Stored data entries
(** The loop over the items: once it has run from [k] on, every item of the
    new array says what the item of the original at its index says. *)
Lemma copyItems_facts h (s out : slice) :
  array s < List.length (taskArrays h) ->
  offset s + len s <= List.length (backing (taskArrays h) (array s)) ->
  offset out = 0 ->
  List.length (taskArrays h) <= array out ->
  (forall j, j < len s ->
     Task_inBounds h
       (nth (offset s + j) (backing (taskArrays h) (array s)) (zero_Task D))) ->
  forall m k hk,
    k + m = len s ->
    extends h hk ->
    array out < List.length (taskArrays hk) ->
    List.length (backing (taskArrays hk) (array out)) = len s ->
    (forall j, j < k ->
       Task_values hk (nth j (backing (taskArrays hk) (array out)) (zero_Task D))
       = Task_values h
           (nth (offset s + j) (backing (taskArrays h) (array s)) (zero_Task D))
       /\
       Task_inBounds hk
         (nth j (backing (taskArrays hk) (array out)) (zero_Task D))) ->
    extends h (copyItems D hk s out k m) /\
    array out < List.length (taskArrays (copyItems D hk s out k m)) /\
    List.length (taskArrays (copyItems D hk s out k m))
      = List.length (taskArrays hk) /\
    List.length (backing (taskArrays (copyItems D hk s out k m)) (array out))
      = len s /\
    (forall j, j < len s ->
       Task_values (copyItems D hk s out k m)
         (nth j (backing (taskArrays (copyItems D hk s out k m)) (array out))
            (zero_Task D))
       = Task_values h
           (nth (offset s + j) (backing (taskArrays h) (array s)) (zero_Task D))
       /\
       Task_inBounds (copyItems D hk s out k m)
         (nth j (backing (taskArrays (copyItems D hk s out k m)) (array out))
            (zero_Task D))).
Proof.
  intros Ha Hb Hoff Hnew Hitems.
  induction m as [| m IH]; intros k hk Hkm Hext Hout Hlen Hdone.
  - cbn [copyItems]. repeat (split; [assumption || reflexivity |]).
    intros j Hj. apply Hdone. lia.
  - cbn [copyItems].
    pose proof Hext as [_ [_ [_ [Hgl Hgb]]]].
    rewrite (Hgb _ Ha).
    set (element := nth (offset s + k) (backing (taskArrays h) (array s))
                      (zero_Task D)).
    assert (Hel : Task_inBounds h element) by (apply Hitems; lia).
    destruct (extends_Task h hk element Hext Hel) as [Hval Hin].
    destruct (Task_DeepCopyInto D hk element) as [h1 copied] eqn:Hcopy.
    destruct (Task_DeepCopyInto_facts hk h1 element copied Hin Hcopy)
      as [Hv [_ [_ [Hi [Hx Ht]]]]].
    set (h2 := with_taskArrays h1 (set (taskArrays h1) out k copied)).
    assert (Hout1 : array out < List.length (taskArrays h1)) by now rewrite Ht.
    assert (Harr : backing (taskArrays h2) (array out)
                   = (firstn k (backing (taskArrays hk) (array out))
                      ++ copied :: skipn (S k)
                           (backing (taskArrays hk) (array out)))%list).
    { unfold h2, set. cbn [taskArrays with_taskArrays].
      rewrite setArray_same by exact Hout1. now rewrite Hoff, Ht. }
    assert (Hsize : List.length (taskArrays h2) = List.length (taskArrays hk)).
    { unfold h2, set. cbn [taskArrays with_taskArrays].
      rewrite setArray_length by exact Hout1. now rewrite Ht. }
    assert (Hext2 : extends h h2).
    { pose proof (extends_trans _ _ _ Hext Hx) as [Es [Eb [Er [Etl Etb]]]].
      split; [exact Es |]. split; [exact Eb |]. split; [exact Er |].
      split; [unfold h2, set; cbn [taskArrays with_taskArrays];
              rewrite setArray_length by exact Hout1; exact Etl |].
      intros l Hl. unfold h2, set. cbn [taskArrays with_taskArrays].
      rewrite setArray_other by (exact Hout1 || lia). now apply Etb. }
    destruct (IH (S k) h2) as [R1 [R2 [R3 [R4 R5]]]].
    + lia.
    + exact Hext2.
    + now rewrite Hsize.
    + rewrite Harr. rewrite length_update by lia. exact Hlen.
    + intros j Hj. rewrite Harr, nth_update by lia.
      change (Task_values h2) with (Task_values h1).
      change (Task_inBounds h2) with (Task_inBounds h1).
      destruct (Nat.eqb_spec j k) as [-> | Hne].
      * split; [| exact Hi]. rewrite Hv. exact Hval.
      * destruct (Hdone j ltac:(lia)) as [Dv Di].
        destruct (extends_Task hk h1 _ Hx Di) as [Dv' Di'].
        split; [now rewrite Dv' | exact Di'].
    + repeat (split; [assumption |]).
      split; [now rewrite R3 |]. split; assumption.
Qed.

ACTIVITY =
Reproduce each line from the data that has "Hitems" in it.

REPLY TO THE EXERCISE =
  intros Ha Hb Hoff Hnew Hitems.
    assert (Hel : Task_inBounds h element) by (apply Hitems; lia).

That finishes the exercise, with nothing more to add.